COVID-19 in Äthiopien

In den Landgebieten nehmen die Menschen diesen Virus kaum wahr. Katastrophal ist aber die Situation in den bevölkerungsreichen Großstädten.

 

1. Addis Abeba ist für den Personenverkehr nach außen gesperrt.
 

Durch die Sperre können unsere Frauen nicht mit den Bussen zu den großen Märkten außerhalb der Stadt fahren, um für ihre Erzeugnisse Rohmaterialien billig zu kaufen. Sie können nicht mehr produzieren (Gewürze, Injera, Getränke…). Sie haben kein Einkommen.

Zusätzlich steigen dadurch die Preise für Grundnahrungsmittel sprunghaft an. So hat sich der Preis für das lebenswichtige Teffmehl in den letzen Wochen verdoppelt, jener für das Speiseöl verdreifacht.


 

2. Die Schulen sind geschlossen.

Die Kinder bleiben zuhause, können da aber nichts lernen. In den Slums gibt es kein Internet. Außerhalb der Schule gibt es keinen Kontakt zu den Lehrern. Die Kinder unseres Projekts haben immerhin einen Trost: Die Malerei – Ausstattung, die ich ihnen beim letzten Besuch mitbringen konnte, wird ihnen etwas Abwechslung in der Quarantäne ermöglichen. Aber was werden sie tun, wenn sie nichts mehr zu essen haben?

 


3. Büros und öffentliche Einrichtungen sind nur eingeschränkt geöffnet.


Die Frauen in einem Anstellungsverhältnis verlieren ihr Jobs ohne jede Absicherung. Sie haben kein Einkommen mehr.

Ohne Einkommen können sie die Mieten für  ihre Behausungen nicht mehr zahlen. Nach drei Monaten dürfen die Besitzer sie delogieren.

 

 

 4. Die Menschen sind aufgerufen, zuhause zu bleiben.
 

In den Hütten leben die Menschen auf engstem Raum. In unserem Gebiet sind immer mehrere Hütten / Wohnungen /Barracken in Gruppen zusammengeschlossen. Eine Familie lebt auf 6 – 10 m2

Sie teilen sich meist eine Küche und eine Latrine. Bei einer Infektion sind also sofort 20 bis 50 Menschen unmittelbar betroffen.

Zudem muss das Wasser bei den Wasserstellen geholt werden.
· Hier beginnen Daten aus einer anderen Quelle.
Definition commit_bootstrap_ledger_if_needed (attempt_id : Uuid) (storage_phase : string)
    (phase : OperationPhase) (branch : ExecutorPhaseBranch) (receipt : PhaseReceipt)
    (committed_at_ms : Z) : SecurityTx unit :=
  let? record := gets (load_authorized_phase_spec attempt_id storage_phase phase branch) in
  match record with
  | None => tx_ok tt
  | Some record =>
      let? spec := lift (decode_authorized_phase_spec_document
                           (record_binding attempt_id phase branch record)) in
      if negb (is_bootstrap spec) then tx_ok tt
      else
        let? ledger := gets project_bootstrap_ledger in
        let? existing := lift (ok_or BootstrapPermitMissing (ledger !! ps_project_id spec)) in
        if negb (bootstrap_row_matches attempt_id storage_phase (ps_spec_digest spec) existing)
        then tx_err BootstrapAlreadyClaimed
        else if (bl_state existing == "reserved"%string) && is_none (bl_receipt_digest existing)
        then
          let row := existing <| bl_state := "committed" |>
                              <| bl_receipt_digest := Some (pr_receipt_digest receipt) |>
                              <| bl_updated_at_ms := committed_at_ms |> in
          let? _ := lift (ensure (bootstrap_row_check row) (Sqlite CheckViolation)) in
          modify (λ db, db <| project_bootstrap_ledger :=
                                <[ps_project_id spec := row]> (project_bootstrap_ledger db) |>)
        else if (bl_state existing == "committed"%string)
                && (bl_receipt_digest existing == Some (pr_receipt_digest receipt))
        then tx_ok tt
        else tx_err (CorruptSecurityJournal "bootstrap ledger state")
  end.

Definition authorize_bound_phase_spec (attempt_id : Uuid) (phase : OperationPhase)
    (branch : ExecutorPhaseBranch) (authorized_at_ms : Z) (db : SecurityDb)
    : SecurityDb * Result StoreError AuthorizedPhasePermitV1 :=
  if authorized_at_ms <? 0 then (db, Err AuthorizedPhaseSpecInvalid)
  else
    with_storage_key branch phase (λ storage_phase,
      let? _ := require_branch_not_taken_over attempt_id branch in
      let? entry := require_phase_entry attempt_id storage_phase phase in
      if pe_status entry != Journal_IntentPersisted then tx_err ExecutorPhaseState
      else
        let? record := gets (load_authorized_phase_spec attempt_id storage_phase phase branch) in
        let? record := lift (ok_or AuthorizedPhaseSpecMissing record) in
        if (sr_intent_digest record != pe_intent_digest entry)
           || (sr_project_id record != pe_project_id entry)
           || (EvidenceDigest_sha256 (sr_canonical_json record) != sr_document_digest record)
        then tx_err Errors.AuthorizedPhaseSpecBinding
        else
          let? spec := lift (decode_authorized_phase_spec_document
                               (record_binding attempt_id phase branch record)) in
          if match ps_prerequisites_valid_through_ms spec with
             | Some valid_through => valid_through <? authorized_at_ms
             | None => false
             end
          then tx_err PhaseAuthorityExpired
          else
            let? _ := query (validate_verified_prerequisite_chains spec) in
            let? _ := query (validate_active_fence_for_spec spec) in
            let? _ := consume_mutation_grant spec storage_phase authorized_at_ms in
            let? _ := reserve_bootstrap spec storage_phase authorized_at_ms in
            tx_ok {| pp_attempt_id := attempt_id;
                     pp_project_id := sr_project_id record;
                     pp_phase := phase;
                     pp_branch := branch;
                     pp_intent_digest := sr_intent_digest record;
                     pp_spec_digest := sr_spec_digest record;
                     pp_document_digest := sr_document_digest record |}) db.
Diese sind unterschiedlich weit entfernt. Von unmittelbar nahe bis 30 Minuten.

 

 

Meine größten Sorgen:

-  Viele unserer Frauen haben Vorerkrankungen wie HIV oder Tuberkulose. 

-  Das Gesundheitssystem ist auch in Normalzeiten katastrophal.

-  Ich befürchte als mittelbare Folge eine Hungersnot.

 

Was wir aktuell machen:

 

-  Selbstschutz des Teams

Ich habe mit unserem Team in Addis Abeba vereinbart, dass sie darauf achten, sich selbst zu schützen. Es ist jeweils nur eine Person im Büro. 

 

- Gesundheit, Ernährung und Wohnung als Hauptprogramm

Wir stellen das Bildungsprogramm für dieses Jahr zurück und konzentrieren uns auf Ernährung, Wohnung und Gesundheit. So konnten wir mit zusätzlichen Spenden bereits alle Familien mit Grundnahrungsmitteln für drei Monate ausstatten.

Weiters bezahlen wir die Mieten für die Familien, die durch die Covid-Maßnahmen das Einkommen verlieren. Die kommenden drei Monate sind gesichert.

 

- Information und Kontakt mit Handy

Ich bin in ständigem Kontakt mit unserem Direktor Seife Lemma in Addis Abeba. So kann ich ihn jeweils aktuell informieren, was wir über die Krankheit wissen. Dieses Wissen gibt er an die Frauen weiter. Wir haben mit Sonderspenden alle Frauen unseres Projekts mit Handys ausgestattet. So können sie in Kontakt bleiben.

 

Danke für alle Spenden! Sie waren noch nie so notwendig wie jetzt. Sie ernähren und retten Leben.